Francis has previously visited countries with miserable legacies of church errors. He made a sweeping apology to Irish victims of abuse in 2018 and left for Canada in 2022 to atone for church-run residential schools that have traumatized Indigenous people for generations.

Pope Francis delivered his message at a meeting with officials and civil society at the Grande Galerie of Laeken Castle in Brussels on Friday. (AP Photo/Andrew Medichini)

But it is hard to think of a single day when the leader of the 1.3 billion-strong Catholic Church has faced such strong, public criticism from a country’s highest institutional figures – the royal family, government and academia – for the church’s crimes and apparent misdeeds. reacts tone-deaf to the demands of today’s Catholics.

Luc Sels, rector of the Catholic University of Leuven, whose 600th anniversary was the official reason for Francis’ trip to Belgium, told the pope that the abuse scandals had so weakened the church’s moral authority that it would do well to reform if it wanted to. to regain credibility and relevance.

“Wouldn’t the church be a warmer place if women were also given a prominent place in the priesthood?” Sells asked the pope.

“Wouldn’t the church in our area have gained moral authority if its approach to gender and diversity had not been so rigid? And if it had, wouldn’t it have opened its arms more to the LGBTQ+ community, as the university did?” he asked.

The comments certainly reflected the views of European social progressives. But they also to some extent reflected the reformist church that Francis has espoused in his effort to make the universal church more relevant and responsive to today’s Catholics.

The day began with King Philippe welcoming Francis to Laeken Castle, the residence of the Belgian royal family, and citing abuse and forced adoption scandals, demanding that the church work “non-stop” to redress crimes and help victims heal.

He was followed Prime Minister Alexander De CrooHe was also allowed to give a speech, an exception to typical Vatican protocol. He used the opportunity of a face-to-face public meeting to confess the full extent of the abuse scandal and demand “concrete steps” to put the interests of victims ahead of those of the church.

“Victims’ voices need to be heard. They need to be at the center. They have the right to know the truth. Bad behavior needs to be recognized,” he told the Pope. he said. “We cannot accept cover-ups when something goes wrong,” he said. “The church needs to clean up its past in order to look to the future.”
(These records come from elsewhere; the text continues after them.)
(** * Relay-pool manager of shopstr: a shallow embedding of
      [src/utils/nostr/nostr-manager.ts] and its verified properties.

    The class [NostrManager] keeps a registry of relay sessions, multiplexes
    subscriptions over them, puts idle sessions to sleep from a
    self-rescheduling timer, and coordinates NIP-42 authentication.

    Modelling conventions.
    - The mutable fields of the class are the fields of the record
      [NostrManager]; every method is a function in the monad [M], which
      passes that record along and may end in [Throw].  A mutation made
      before a [throw] stays made, as in JavaScript, so a computation
      returns its result together with the state it leaves.
    - Calls that leave the class (the [SimplePool], a relay's transport,
      the console, [setTimeout]) are appended to the field [trace].
    - JavaScript objects have identity.  A relay session lives in the array
      [this.relays], which only ever grows by [push] while the manager is
      open, so a session object is named by its position in that array.  A
      subscription handle is named by a number drawn from [nextSub].
    - [Date.now()] is an argument [now] of the code that reads the clock.
      Timestamps are integral milliseconds and are modelled in [Z].
    - The methods are [async]: a method is modelled run to its end, and
      where a statement depends on what other callers do while a method
      is suspended at an [await], the method takes those calls as an
      argument (the sweep [gc_await]).
    - Manager shutdown ([close()]) empties the registry; the positions
      then name the sessions added afterwards. *)

From Stdlib Require Import ZArith Lia.
From stdpp Require Import base strings list gmap.

(** ** Data model *)

(** [Event] of nostr-tools, with the fields the protocol gives it. *)
Record NostrEvent := {
  ev_id : string;
  ev_pubkey : string;
  ev_created_at : Z;
  ev_kind : Z;
  ev_tags : list (list string);
  ev_content : string;
  ev_sig : string;
}.

(** [type NostrRelay].  The closures [connect] and [disconnect] are
    represented by the effects they cause.  The optional field
    [authenticated] is written by [addRelay], the only place where a
    session is created, so it is never [undefined]. *)
Record NostrRelay := {
  url : string;
  activeSubs : list nat;
  sleeping : bool;
  lastActive : Z;
  authenticated : bool;
}.

(** [type NostrManagerParams] as stored in [this.params]. *)
Record NostrManagerParams := {
  connectionTimeout : option Z;
  keepAliveTime : Z;
  gcInterval : Z;
  readable : bool;
  writable : bool;
  autoAuth : bool;
}.

(** The argument [params?] of the constructor: every option may be left
    out, and the destructuring pattern supplies the defaults. *)
Record NostrManagerOptions := {
  opt_connectionTimeout : option Z;
  opt_keepAliveTime : option Z;
  opt_gcInterval : option Z;
  opt_readable : option bool;
  opt_writable : option bool;
  opt_autoAuth : option bool;
}.

Inductive LogLevel := LogInfo | LogWarn | LogError.
(** * Update-check endpoint: platform resolver and update decision handler

    A shallow embedding of [src/api/update/index.js].  JavaScript values are
    modelled by the types the code can actually see them at:

    - a query parameter ([URLSearchParams.get]) is [option string], [None]
      being [null];
    - a destructured array slot is [option string], [None] being [undefined];
    - the four [Set] constants are [gset string];
    - the [res] object is a record that the handler mutates through a small
      state-and-exception monad. *)

From Stdlib Require Import ZArith Ascii String List.
From stdpp Require Import base strings gmap list.

Local Open Scope string_scope.
Set Warnings "-register-all".

(** ** Constants (index.js, lines 17-38) *)

Definition INSIDER : string := "insider".
Definition STABLE : string := "stable".

Definition DARWIN : string := "darwin".
Definition WINDOWS : string := "win32".
Definition LINUX : string := "linux".

Definition ARM64 : string := "arm64".
Definition IA32 : string := "ia32".
Definition X64 : string := "x64".

Definition SYSTEM : string := "system".
Definition ARCHIVE : string := "archive".
Definition USER : string := "user".

Definition QUALITIES : gset string := {[ INSIDER; STABLE ]}.
Definition OS : gset string := {[ DARWIN; LINUX; WINDOWS ]}.
Definition TYPES : gset string := {[ ARCHIVE; USER; SYSTEM ]}.
Definition ARCH : gset string := {[ ARM64; IA32; X64 ]}.

Definition VERSION_BASE_URL : string :=
  "https://raw.githubusercontent.com/aphrcwaro/datasuite_public/main".

(** ** JavaScript helpers used by the resolver *)

(** [Set.prototype.has] on a string key. *)
Definition has (s : gset string) (x : string) : bool := bool_decide (x ∈ s).

(** [has] applied to a possibly-[undefined] slot: [undefined] is in no set. *)
Definition has_slot (s : gset string) (x : option string) : bool :=
  match x with
  | Some v => has s v
  | None => false
  end.

(** Truthiness of a value that is either a string or [null]/[undefined]:
    only a non-empty string is truthy. *)
Definition truthy (x : option string) : bool :=
  match x with
  | Some (String _ _) => true
  | _ => false
  end.

(** [String.prototype.split] with a one-character separator.  The result is
    never empty: the empty string splits into one empty token. *)
Fixpoint split (sep : ascii) (s : string) : list string :=
  match s with
  | EmptyString => [EmptyString]
  | String c rest =>
      if Ascii.eqb c sep then EmptyString :: split sep rest
      else match split sep rest with
           | tok :: toks => String c tok :: toks
           | [] => [String c EmptyString]
           end
  end.

(** ** Platform descriptor (the object literal returned on line 101) *)

Record Descriptor : Type := mkDescriptor {
  quality : string;
  os : string;
  arch : string;
  type : option string
}.

(** ** validateInput (index.js, lines 71-102)

    [None] is the [false] the source returns on invalid input.  Both
    arguments come from [URLSearchParams.get], so a truthy [platform] is
    always a string and the [typeof] test of line 73 adds nothing.  The local
    variables [arch] and [type] are reassigned by the Windows and macOS
    branches; here each branch yields the pair it leaves them at. *)
Definition validateInput (platform quality : option string) : option Descriptor :=
  if negb (truthy quality) || negb (has_slot QUALITIES quality) then None else
  if negb (truthy platform) then None else
  match platform, quality with
  | Some p, Some q =>
      let tokens := split "-" p in
      let os0 := tokens !! 0%nat in
      let arch0 := tokens !! 1%nat in
      let type0 := tokens !! 2%nat in
      if negb (has_slot OS os0) then None else
      match os0 with
      | None => None
      | Some o =>
          let resolved : option (option string * option string) :=
            if String.eqb o WINDOWS then
              let '(arch1, type1) :=
                if negb (truthy type0) then
                  if negb (truthy arch0) then (Some IA32, Some SYSTEM)
                  else if has_slot TYPES arch0 then (Some IA32, arch0)
                  else (arch0, Some SYSTEM)
                else (arch0, type0) in
              if negb (has_slot TYPES type1) then None else Some (arch1, type1)
            else if String.eqb o DARWIN then
              Some (if negb (truthy arch0) then Some X64 else arch0, type0)
            else Some (arch0, type0) in
          match resolved with
          | None => None
          | Some (arch1, type1) =>
              if negb (has_slot ARCH arch1) then None else
              match arch1 with
              | Some a => Some {| quality := q; os := o; arch := a; type := type1 |}
              | None => None
              end
          end
      end
  | _, _ => None
  end.
(** The name of the node [waitForVMIPs] addresses last. *)
Definition lastAddressed (params : NodeParams.t) : string :=
  if (0 <? NodeParams.NWorker params)%Z
  then leaseName params "worker" (NodeParams.NWorker params)
  else if (0 <? NodeParams.NMaster params)%Z
       then leaseName params "master" (NodeParams.NMaster params)
       else leaseName params "bootstrap" 1.

(** A computation only adds calls to the trace. *)
Definition extends {A} (m : M A) : Prop :=
  forall w, exists evs, trace (snd (m w)) = trace w ++ evs.

(** A computation first makes the calls [pre], whatever the answers. *)
Definition starts_with {A} (pre : list Event) (m : M A) : Prop :=
  forall w, exists rest, trace (snd (m w)) = trace w ++ pre ++ rest.


(** [n] rounds of the loop of [WaitForSSHAccess]: a pause, then a probe. *)
Fixpoint probes (n : nat) (probe : Event) : list Event :=
  match n with
  | O => []
  | S n' => ESleep 5 :: probe :: probes n' probe
  end.

(** The answer to probe number [k] (from 0) of a loop entered with
    history [h0], all earlier probes having failed. *)
Definition probe_answer (env : Env) (h0 : list Event) (probe : Event) (k : nat)
  : option error :=
  ask_err env (h0 ++ probes k probe ++ [ESleep 5]) probe.

(** The call that creates the domain of [p]. *)
Definition create (p : VMParams.t) : Event := EDomainCreateXML (domainXML p) 0.

(** ** What happens to the files *)

(** A computation relates the files before and after by [R]. *)
Definition keeps (R : gmap string string -> gmap string string -> Prop)
    {A} (m : M A) : Prop :=
  forall w, R (files w) (files (snd (m w))).

(** From [fs] to [fs'] the file [path] has not been created and has kept
    what it held, with more text after it. *)
Definition appended (path : string) (fs fs' : gmap string string) : Prop :=
  match fs !! path with
  | None => fs' !! path = None
  | Some old => exists suffix, fs' !! path = Some (old +:+ suffix)
  end.
Definition profile_of (did : string) : Profile :=
  {| p_did := did; p_handle := did +:+ ".test"; p_display_name := None;
     p_followers_count := Some 2; p_follows_count := Some 3;
     p_description := Some "" |}.

(** S, A and B follow each other; all three also follow X, who follows
    nobody.  Every listing comes in one page. *)
Definition triangle_follows (actor : string) : list string :=
  if String.eqb actor "S" then ["A"; "B"; "X"]
  else if String.eqb actor "A" then ["S"; "B"; "X"]
  else if String.eqb actor "B" then ["S"; "A"; "X"]
  else [].

Definition triangle_followers (actor : string) : list string :=
  if String.eqb actor "S" then ["A"; "B"]
  else if String.eqb actor "A" then ["S"; "B"]
  else if String.eqb actor "B" then ["S"; "A"]
  else if String.eqb actor "X" then ["S"; "A"; "B"]
  else [].

Definition api_triangle : BlueskyAPI :=
  {| get_profile := λ actor, Some (profile_of actor);
     graph_get_follows := λ actor, PageLast (conn <$> triangle_follows actor);
     graph_get_followers := λ actor, PageLast (conn <$> triangle_followers actor) |}.

(** The same network while the profile of X cannot be fetched. *)
Definition api_triangle_x_down : BlueskyAPI :=
  {| get_profile := λ actor,
       if String.eqb actor "X" then None else Some (profile_of actor);
     graph_get_follows := graph_get_follows api_triangle;
     graph_get_followers := graph_get_followers api_triangle |}.

(** The same network while the profile of B cannot be fetched. *)
Definition api_triangle_b_down : BlueskyAPI :=
  {| get_profile := λ actor,
       if String.eqb actor "B" then None else Some (profile_of actor);
     graph_get_follows := graph_get_follows api_triangle;
     graph_get_followers := graph_get_followers api_triangle |}.

(** The store after an unlimited Phase 1 from S on the triangle. *)
Definition triangle_core_db : DB :=
  p1_db (state_of (phase1_mutuals_graph 10 api_triangle empty_db "S" None)).


(** The scenario of the spec: S follows A and B, and is followed by A and
    C. *)
Definition api_scenario : BlueskyAPI :=
  {| get_profile := λ actor, Some (profile_of actor);
     graph_get_follows := λ actor, PageLast [conn "A"; conn "B"];
     graph_get_followers := λ actor, PageLast [conn "A"; conn "C"] |}.

(** A store with one fully described account. *)
Definition db_ann : DB :=
  store_of (add_user "did:plc:ann" "ann.test" (Some "Ann") (Some 500) (Some 20)
              (Some "bio") empty_db).

(** ** storage.py: the remaining queries *)

(** SELECT follower_did FROM follows WHERE following_did = ? *)
Definition get_user_followers (db : DB) (did : string) : list string :=
  (λ e : string * string * FollowRow, e.1.1)
    <$> List.filter (λ e : string * string * FollowRow,
                       bool_decide (e.1.2 = did))
          (map_to_list (follows db)).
It was one of the most remarkable welcome addresses addressed to the pope during a foreign trip where the polite prescriptions of diplomatic protocol generally kept public statements free from insults.

But the tone highlighted how raw the abuse scandal still is in Belgium; where two decades of abuse revelations and systematic cover-ups have destroyed the credibility of the hierarchy and contributed to an overall decline in Catholicism and the influence of the once-powerful church.

In general, victims welcomed the words of both the church and the state. Survivor Emmanuel Henckens said, “To some extent, they were right in the middle of the evil. It was no longer possible to look the other way.”

But Koen Van Sumere, another abuse survivor, said it was now essential for the church to provide significant financial payments to victims.

“If you want to move towards forgiveness and reconciliation, just saying ‘I’m sorry’ is not enough; you have to bear the consequences and pay compensation for the damages,” Van Sumere said. he said. He said the money the Belgian church had paid so far was “the amount of charity” and that the compensation he had received for his abuse did not even cover the cost of therapy.

The 17 victims met with Francis at his Vatican residence on Friday evening and wrote an open letter to him demanding a universal system of church compensation for their trauma. In the statement made after the meeting, the Vatican said it would review Francis’ requests.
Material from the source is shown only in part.